» **Exercise**
Check the records below line by line, and report how many lines include the string "Htopic". No other words are needed.

» **Material provided**
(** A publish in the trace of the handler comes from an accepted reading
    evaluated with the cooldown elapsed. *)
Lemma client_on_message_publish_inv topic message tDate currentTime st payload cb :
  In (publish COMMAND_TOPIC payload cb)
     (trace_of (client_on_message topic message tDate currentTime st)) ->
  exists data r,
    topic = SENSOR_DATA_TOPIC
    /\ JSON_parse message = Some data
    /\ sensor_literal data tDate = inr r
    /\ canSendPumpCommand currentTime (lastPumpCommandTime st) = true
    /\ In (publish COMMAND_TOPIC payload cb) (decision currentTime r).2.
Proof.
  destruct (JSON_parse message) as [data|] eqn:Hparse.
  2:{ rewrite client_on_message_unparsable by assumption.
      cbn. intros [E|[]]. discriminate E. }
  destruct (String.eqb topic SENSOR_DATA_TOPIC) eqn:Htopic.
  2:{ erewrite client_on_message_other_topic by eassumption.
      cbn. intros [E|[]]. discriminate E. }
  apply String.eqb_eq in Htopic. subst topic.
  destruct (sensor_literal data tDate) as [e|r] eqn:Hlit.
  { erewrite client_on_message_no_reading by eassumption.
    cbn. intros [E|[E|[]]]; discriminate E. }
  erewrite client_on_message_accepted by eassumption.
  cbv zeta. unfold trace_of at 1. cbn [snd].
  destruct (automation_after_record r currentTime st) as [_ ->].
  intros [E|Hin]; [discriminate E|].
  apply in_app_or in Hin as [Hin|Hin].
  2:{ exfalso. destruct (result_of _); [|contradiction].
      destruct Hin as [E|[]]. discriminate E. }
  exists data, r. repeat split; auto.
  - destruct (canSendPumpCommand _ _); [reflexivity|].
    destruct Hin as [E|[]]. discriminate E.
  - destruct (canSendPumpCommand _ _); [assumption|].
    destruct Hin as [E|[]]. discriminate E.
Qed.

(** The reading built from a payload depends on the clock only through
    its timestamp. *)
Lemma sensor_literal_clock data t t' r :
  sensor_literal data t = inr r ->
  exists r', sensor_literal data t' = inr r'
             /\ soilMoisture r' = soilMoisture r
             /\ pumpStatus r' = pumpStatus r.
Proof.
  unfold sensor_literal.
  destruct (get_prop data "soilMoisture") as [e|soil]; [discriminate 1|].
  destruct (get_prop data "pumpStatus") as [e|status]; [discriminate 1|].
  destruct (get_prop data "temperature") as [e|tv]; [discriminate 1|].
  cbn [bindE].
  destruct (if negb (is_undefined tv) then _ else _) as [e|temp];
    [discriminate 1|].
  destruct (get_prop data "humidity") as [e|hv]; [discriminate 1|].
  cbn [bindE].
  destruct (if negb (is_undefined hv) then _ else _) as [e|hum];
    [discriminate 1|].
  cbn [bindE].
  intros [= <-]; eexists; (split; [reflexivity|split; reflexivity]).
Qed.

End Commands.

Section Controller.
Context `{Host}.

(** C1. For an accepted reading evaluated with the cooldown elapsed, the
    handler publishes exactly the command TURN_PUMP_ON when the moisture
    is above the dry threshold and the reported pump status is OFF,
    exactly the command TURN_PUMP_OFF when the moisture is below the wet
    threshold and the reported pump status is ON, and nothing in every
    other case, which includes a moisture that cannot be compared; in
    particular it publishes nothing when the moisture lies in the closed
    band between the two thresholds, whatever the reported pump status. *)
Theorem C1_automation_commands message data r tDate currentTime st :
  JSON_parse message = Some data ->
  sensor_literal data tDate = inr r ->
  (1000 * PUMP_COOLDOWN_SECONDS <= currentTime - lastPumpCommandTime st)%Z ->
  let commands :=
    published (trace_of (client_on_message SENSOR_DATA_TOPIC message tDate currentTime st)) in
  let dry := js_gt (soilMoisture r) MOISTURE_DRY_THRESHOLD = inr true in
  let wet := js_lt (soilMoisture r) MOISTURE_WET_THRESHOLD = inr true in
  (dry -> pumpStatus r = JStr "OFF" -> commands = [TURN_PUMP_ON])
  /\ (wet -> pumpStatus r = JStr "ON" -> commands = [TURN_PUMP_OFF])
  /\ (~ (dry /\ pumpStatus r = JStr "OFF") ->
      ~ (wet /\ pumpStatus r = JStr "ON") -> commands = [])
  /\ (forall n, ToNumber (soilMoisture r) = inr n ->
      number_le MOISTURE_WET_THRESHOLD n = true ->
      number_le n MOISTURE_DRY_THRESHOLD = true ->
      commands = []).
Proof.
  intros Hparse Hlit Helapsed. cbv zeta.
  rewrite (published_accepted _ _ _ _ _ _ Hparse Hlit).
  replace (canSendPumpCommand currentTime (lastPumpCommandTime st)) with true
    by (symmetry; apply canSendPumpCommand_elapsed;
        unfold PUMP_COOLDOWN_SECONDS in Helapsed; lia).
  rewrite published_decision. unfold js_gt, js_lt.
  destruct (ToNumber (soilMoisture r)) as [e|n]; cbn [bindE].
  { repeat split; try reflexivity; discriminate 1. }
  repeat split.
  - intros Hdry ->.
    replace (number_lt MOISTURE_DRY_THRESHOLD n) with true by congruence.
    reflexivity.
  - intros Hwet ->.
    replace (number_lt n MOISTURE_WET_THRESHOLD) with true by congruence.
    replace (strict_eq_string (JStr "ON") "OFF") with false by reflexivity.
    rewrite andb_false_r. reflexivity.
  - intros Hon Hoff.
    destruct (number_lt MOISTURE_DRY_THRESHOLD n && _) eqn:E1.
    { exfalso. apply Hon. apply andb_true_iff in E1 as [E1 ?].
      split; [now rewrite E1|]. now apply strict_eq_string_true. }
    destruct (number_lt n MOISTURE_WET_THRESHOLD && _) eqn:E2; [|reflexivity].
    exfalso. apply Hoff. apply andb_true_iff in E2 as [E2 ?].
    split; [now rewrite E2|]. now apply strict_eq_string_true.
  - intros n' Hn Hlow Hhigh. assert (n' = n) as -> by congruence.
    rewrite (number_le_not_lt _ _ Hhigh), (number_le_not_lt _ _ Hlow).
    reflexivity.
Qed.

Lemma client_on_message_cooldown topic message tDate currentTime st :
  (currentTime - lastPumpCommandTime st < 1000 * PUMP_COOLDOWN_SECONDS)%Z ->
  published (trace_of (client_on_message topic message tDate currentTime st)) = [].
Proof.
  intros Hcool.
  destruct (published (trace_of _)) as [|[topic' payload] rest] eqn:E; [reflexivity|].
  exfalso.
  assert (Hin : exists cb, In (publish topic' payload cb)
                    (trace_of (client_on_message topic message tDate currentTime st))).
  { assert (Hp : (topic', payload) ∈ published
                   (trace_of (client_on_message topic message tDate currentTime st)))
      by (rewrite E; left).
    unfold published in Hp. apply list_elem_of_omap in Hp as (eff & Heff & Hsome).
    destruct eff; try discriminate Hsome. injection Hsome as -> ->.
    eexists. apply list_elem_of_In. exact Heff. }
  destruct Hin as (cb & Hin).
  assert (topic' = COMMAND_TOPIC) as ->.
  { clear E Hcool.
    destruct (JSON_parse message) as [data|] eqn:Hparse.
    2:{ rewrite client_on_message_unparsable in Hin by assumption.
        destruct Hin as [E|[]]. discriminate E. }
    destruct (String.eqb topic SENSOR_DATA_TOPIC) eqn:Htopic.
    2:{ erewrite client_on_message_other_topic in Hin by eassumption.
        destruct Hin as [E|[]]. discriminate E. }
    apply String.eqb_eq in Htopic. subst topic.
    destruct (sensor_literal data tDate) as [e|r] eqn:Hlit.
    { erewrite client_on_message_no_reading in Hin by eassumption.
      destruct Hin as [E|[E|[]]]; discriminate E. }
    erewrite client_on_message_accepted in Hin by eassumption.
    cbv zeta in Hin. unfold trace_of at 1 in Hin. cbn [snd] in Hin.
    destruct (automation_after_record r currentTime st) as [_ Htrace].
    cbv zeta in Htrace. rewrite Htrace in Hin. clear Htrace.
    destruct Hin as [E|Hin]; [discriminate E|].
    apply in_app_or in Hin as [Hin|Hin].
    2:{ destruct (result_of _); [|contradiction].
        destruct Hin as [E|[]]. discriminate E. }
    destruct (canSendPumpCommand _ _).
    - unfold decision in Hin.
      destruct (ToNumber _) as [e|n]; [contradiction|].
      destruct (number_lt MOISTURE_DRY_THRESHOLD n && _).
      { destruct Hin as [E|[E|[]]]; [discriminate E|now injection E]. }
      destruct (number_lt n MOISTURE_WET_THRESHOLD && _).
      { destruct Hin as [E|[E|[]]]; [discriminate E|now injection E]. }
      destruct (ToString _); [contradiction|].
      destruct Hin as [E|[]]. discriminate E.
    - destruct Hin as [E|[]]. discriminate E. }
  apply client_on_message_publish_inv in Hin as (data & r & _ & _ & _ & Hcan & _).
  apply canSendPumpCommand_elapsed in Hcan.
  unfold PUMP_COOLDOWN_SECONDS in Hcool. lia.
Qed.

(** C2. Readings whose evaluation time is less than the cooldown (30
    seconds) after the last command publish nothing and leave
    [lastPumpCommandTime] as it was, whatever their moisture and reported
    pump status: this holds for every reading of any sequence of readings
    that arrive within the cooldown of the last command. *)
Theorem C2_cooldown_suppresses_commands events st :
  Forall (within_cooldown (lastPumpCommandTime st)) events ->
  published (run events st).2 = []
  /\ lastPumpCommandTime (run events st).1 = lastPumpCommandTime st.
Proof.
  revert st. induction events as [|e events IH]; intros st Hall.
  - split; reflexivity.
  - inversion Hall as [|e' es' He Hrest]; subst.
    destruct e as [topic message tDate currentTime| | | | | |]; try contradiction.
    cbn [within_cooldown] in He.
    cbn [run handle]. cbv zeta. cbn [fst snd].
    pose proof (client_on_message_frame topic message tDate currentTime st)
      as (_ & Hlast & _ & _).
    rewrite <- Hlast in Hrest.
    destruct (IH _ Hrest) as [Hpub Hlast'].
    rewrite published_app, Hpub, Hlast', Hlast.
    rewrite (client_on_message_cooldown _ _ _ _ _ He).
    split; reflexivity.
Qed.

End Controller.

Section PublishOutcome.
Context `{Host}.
==
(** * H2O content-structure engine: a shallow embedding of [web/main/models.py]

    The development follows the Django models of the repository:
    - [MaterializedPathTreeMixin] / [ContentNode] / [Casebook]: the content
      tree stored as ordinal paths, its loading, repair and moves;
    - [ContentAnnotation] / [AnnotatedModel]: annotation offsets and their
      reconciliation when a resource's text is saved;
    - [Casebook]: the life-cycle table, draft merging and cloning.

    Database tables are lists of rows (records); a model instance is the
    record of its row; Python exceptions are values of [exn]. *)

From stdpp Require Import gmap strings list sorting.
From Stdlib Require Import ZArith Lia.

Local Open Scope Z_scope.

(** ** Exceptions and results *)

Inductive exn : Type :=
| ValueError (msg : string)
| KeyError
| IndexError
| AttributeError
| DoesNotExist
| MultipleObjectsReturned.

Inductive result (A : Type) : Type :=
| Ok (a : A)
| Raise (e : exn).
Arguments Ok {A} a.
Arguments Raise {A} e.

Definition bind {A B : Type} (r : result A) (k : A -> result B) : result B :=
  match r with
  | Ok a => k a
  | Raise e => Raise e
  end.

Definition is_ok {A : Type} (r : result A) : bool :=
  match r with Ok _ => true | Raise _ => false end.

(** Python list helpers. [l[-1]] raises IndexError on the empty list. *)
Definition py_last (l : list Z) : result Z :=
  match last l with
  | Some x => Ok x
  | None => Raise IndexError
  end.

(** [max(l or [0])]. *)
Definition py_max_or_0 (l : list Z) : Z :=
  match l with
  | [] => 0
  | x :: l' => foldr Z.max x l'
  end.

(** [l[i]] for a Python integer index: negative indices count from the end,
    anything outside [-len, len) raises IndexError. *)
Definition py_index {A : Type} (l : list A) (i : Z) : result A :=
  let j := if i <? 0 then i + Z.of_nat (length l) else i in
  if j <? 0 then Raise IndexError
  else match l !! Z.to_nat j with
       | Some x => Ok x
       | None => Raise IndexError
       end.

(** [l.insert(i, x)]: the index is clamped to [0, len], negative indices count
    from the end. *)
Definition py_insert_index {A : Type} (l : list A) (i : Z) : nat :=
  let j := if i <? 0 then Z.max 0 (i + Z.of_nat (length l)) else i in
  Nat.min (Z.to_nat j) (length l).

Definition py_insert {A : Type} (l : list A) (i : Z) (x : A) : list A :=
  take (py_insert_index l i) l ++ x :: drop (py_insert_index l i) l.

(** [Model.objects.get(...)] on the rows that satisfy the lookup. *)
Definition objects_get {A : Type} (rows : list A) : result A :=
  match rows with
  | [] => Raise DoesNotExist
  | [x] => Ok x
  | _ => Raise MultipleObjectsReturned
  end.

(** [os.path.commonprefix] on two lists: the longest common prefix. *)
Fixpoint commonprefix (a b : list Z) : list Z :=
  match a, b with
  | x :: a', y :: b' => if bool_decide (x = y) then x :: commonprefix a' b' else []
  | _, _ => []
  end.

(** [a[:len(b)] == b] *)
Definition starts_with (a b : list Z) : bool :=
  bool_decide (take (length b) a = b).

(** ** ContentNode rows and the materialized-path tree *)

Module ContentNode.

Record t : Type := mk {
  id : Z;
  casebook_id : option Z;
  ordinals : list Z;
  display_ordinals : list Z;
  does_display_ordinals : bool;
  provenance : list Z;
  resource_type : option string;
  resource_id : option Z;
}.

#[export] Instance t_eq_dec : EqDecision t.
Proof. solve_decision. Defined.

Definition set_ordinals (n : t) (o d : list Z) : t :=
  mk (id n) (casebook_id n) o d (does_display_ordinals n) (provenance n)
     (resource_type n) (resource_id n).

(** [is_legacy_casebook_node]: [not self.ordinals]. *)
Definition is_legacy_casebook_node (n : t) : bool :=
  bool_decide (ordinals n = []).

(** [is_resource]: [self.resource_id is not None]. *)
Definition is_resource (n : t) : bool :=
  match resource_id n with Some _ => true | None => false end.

» **Final answer**
4